Table 1. Teachers’ perceptions of improvements in the last 2 years (percentages and 95% confidence intervals).
Student teachers’ perceptions of improvements
Students enrolled in teacher education programs were asked whether they had noticed improvements in their preparation for the teaching profession over the past 2 years. Indicators included the quality of university teaching, quality of teaching practice, support from academic staff, learning environment and infrastructure, opportunities for professional development, preparation for the teaching labor market, participation in student and academic life, and the fairness and objectivity of evaluation practices.
As shown in Table 2, the highest proportion of positive responses (“yes”) was reported for opportunities related to professional development (53.0%)], support from academic staff (49.7%)], and the quality of teaching practice (42.4%). By contrast, the lowest positive perceptions concerned fair and objective evaluation (38.1%)] and the quality of university teaching (38.4%). For several indicators, the modal response was “somewhat,” indicating that many students perceived partial progress. The 95% confidence intervals (CI) for all indicators are presented in Table 2 to reflect the variability of valid responses across participants.
Table 2. Student teachers’ perceptions of improvements in the last 2 years (percentages and 95% confidence intervals).
Relationship between the tendency to emigrate and selected factors
This section presents the results of the statistical analyses conducted to examine the relationships among the key variables of the study. The analyses were carried out using statistical procedures that were appropriate to the type of data and to the level of measurement applied. In line with the exploratory sequential design, the quantitative findings are reported together with illustrative qualitative insights. The qualitative evidence was collected in 2023, providing contextual insights that complement the statistical analyses.

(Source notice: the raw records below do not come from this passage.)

(** A successful repetition took some characters of the class and handed
    the rest to the continuation. *)
Lemma star_greedy_inv c k prev grp rest a :
  star_greedy c k prev grp rest = Some a ->
  exists taken rest',
    rest = taken ++ rest' /\ forallb (cls_ok c) taken = true /\
    k (MState (prev_after prev taken) rest' grp) = Some a.
Proof.
  revert prev. induction rest as [|x rest IH]; intros prev H; simpl in H.
  - exists [], []. auto.
  - destruct (cls_ok c x) eqn:Hx.
    + destruct (star_greedy c k (Some x) grp rest) eqn:E.
      * injection H as ->. apply IH in E as (taken & rest' & -> & Hall & Hk).
        exists (x :: taken), rest'. rewrite prev_after_cons. simpl.
        rewrite Hx. auto.
      * exists [], (x :: rest). auto.
    + exists [], (x :: rest). auto.
Qed.

Lemma star_lazy_inv c k prev grp rest a :
  star_lazy c k prev grp rest = Some a ->
  exists taken rest',
    rest = taken ++ rest' /\ forallb (cls_ok c) taken = true /\
    k (MState (prev_after prev taken) rest' grp) = Some a.
Proof.
  revert prev. induction rest as [|x rest IH]; intros prev H; simpl in H.
  - destruct (k (MState prev [] grp)) eqn:E; [|discriminate].
    exists [], []. injection H as ->. auto.
  - destruct (k (MState prev (x :: rest) grp)) eqn:E.
    + injection H as ->. exists [], (x :: rest). auto.
    + destruct (cls_ok c x) eqn:Hx; [|discriminate].
      apply IH in H as (taken & rest' & -> & Hall & Hk).
      exists (x :: taken), rest'. rewrite prev_after_cons. simpl.
      rewrite Hx. auto.
Qed.

Lemma rep_min_inv c n k prev grp rest a :
  rep_min c n k prev grp rest = Some a ->
  exists taken rest',
    rest = taken ++ rest' /\ forallb (cls_ok c) taken = true /\
    length taken = n /\
    k (MState (prev_after prev taken) rest' grp) = Some a.
Proof.
  revert prev rest. induction n as [|n IH]; intros prev rest H; simpl in H.
  - exists [], rest. auto.
  - destruct rest as [|x rest]; [discriminate|].
    destruct (cls_ok c x) eqn:Hx; [|discriminate].
    apply IH in H as (taken & rest' & -> & Hall & Hlen & Hk).
    exists (x :: taken), rest'. rewrite prev_after_cons. simpl.
    rewrite Hx, Hlen. auto.
Qed.

(** A successful match ends in a success of the continuation, at a
    position further on in the text. *)
Lemma exec_inv r : forall st k a,
  exec r st k = Some a ->
  exists st', ms_rest st' `suffix_of` ms_rest st /\ k st' = Some a.
Proof.
  induction r as [| c | greedy n c | | | | r1 IH1 r2 IH2 | r1 IH1 r2 IH2 | r1 IH1];
    intros st k a H; simpl in H.
  - exists st. auto.
  - destruct (ms_rest st) as [|x rest] eqn:E; [discriminate|].
    destruct (cls_ok c x); [|discriminate].
    eexists. split; [|exact H]. simpl. exists [x]. reflexivity.
  - apply rep_min_inv in H as (t1 & rest1 & E1 & _ & _ & H). simpl in H.
    assert (exists t2 rest2, rest1 = t2 ++ rest2 /\
              k (MState (prev_after (prev_after (ms_prev st) t1) t2) rest2 (ms_grp st)) = Some a)
      as (t2 & rest2 & E2 & Hk).
    { destruct greedy.
      - apply star_greedy_inv in H as (t2 & rest2 & ? & _ & ?). eauto.
      - apply star_lazy_inv in H as (t2 & rest2 & ? & _ & ?). eauto. }
    eexists. split; [|exact Hk]. simpl. exists (t1 ++ t2).
    rewrite E1, E2, app_assoc. reflexivity.
  - destruct (ms_prev st); [discriminate|]. exists st. auto.
  - destruct (at_eol (ms_rest st)); [|discriminate]. exists st. auto.
  - destruct (at_boundary (ms_prev st) (ms_rest st)); [|discriminate].
    exists st. auto.
  - apply IH1 in H as (st1 & S1 & H). apply IH2 in H as (st2 & S2 & H).
    exists st2. split; [|exact H]. etrans; eassumption.
  - destruct (exec r1 st k) eqn:E.
    + injection H as ->. eauto.
    + eauto.
  - apply IH1 in H as (st1 & S1 & H). eexists. split; [|exact H]. exact S1.
Qed.

(** Only what the continuation does further on in the text matters. *)
Lemma star_greedy_ext c k1 k2 prev grp rest :
  (forall st', ms_rest st' `suffix_of` rest -> k1 st' = k2 st') ->
  star_greedy c k1 prev grp rest = star_greedy c k2 prev grp rest.
Proof.
  revert prev. induction rest as [|x rest IH]; intros prev H; simpl.
  - apply H. reflexivity.
  - rewrite (IH (Some x)).
    2:{ intros st' S'. apply H. apply suffix_cons_r, S'. }
    rewrite (H (MState prev (x :: rest) grp)) by reflexivity. reflexivity.
Qed.

Lemma star_lazy_ext c k1 k2 prev grp rest :
  (forall st', ms_rest st' `suffix_of` rest -> k1 st' = k2 st') ->
  star_lazy c k1 prev grp rest = star_lazy c k2 prev grp rest.
Proof.
  revert prev. induction rest as [|x rest IH]; intros prev H; simpl.
  - rewrite (H (MState prev [] grp)) by reflexivity. reflexivity.
  - rewrite (IH (Some x)).
    2:{ intros st' S'. apply H. apply suffix_cons_r, S'. }
    rewrite (H (MState prev (x :: rest) grp)) by reflexivity. reflexivity.
Qed.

Relationship between economic status and intention to emigrate from Albania
To assess the relationship between perceived economic status and the intention to leave Albania, a Spearman’s rank-order correlation was performed. The results revealed a very weak and non-significant association, r3(814) = 0.015, p = 0.673. The corresponding data are presented in Table 3.
Despite the absence of statistical significance, qualitative evidence highlights that economic pressures remain central to migration considerations. Examples include: “Salaries are very low and prices keep increasing; life is unaffordable.” (Teacher 12); “Low salaries, lack of meritocracy, and underdevelopment push me to think about leaving.” (Teacher 228).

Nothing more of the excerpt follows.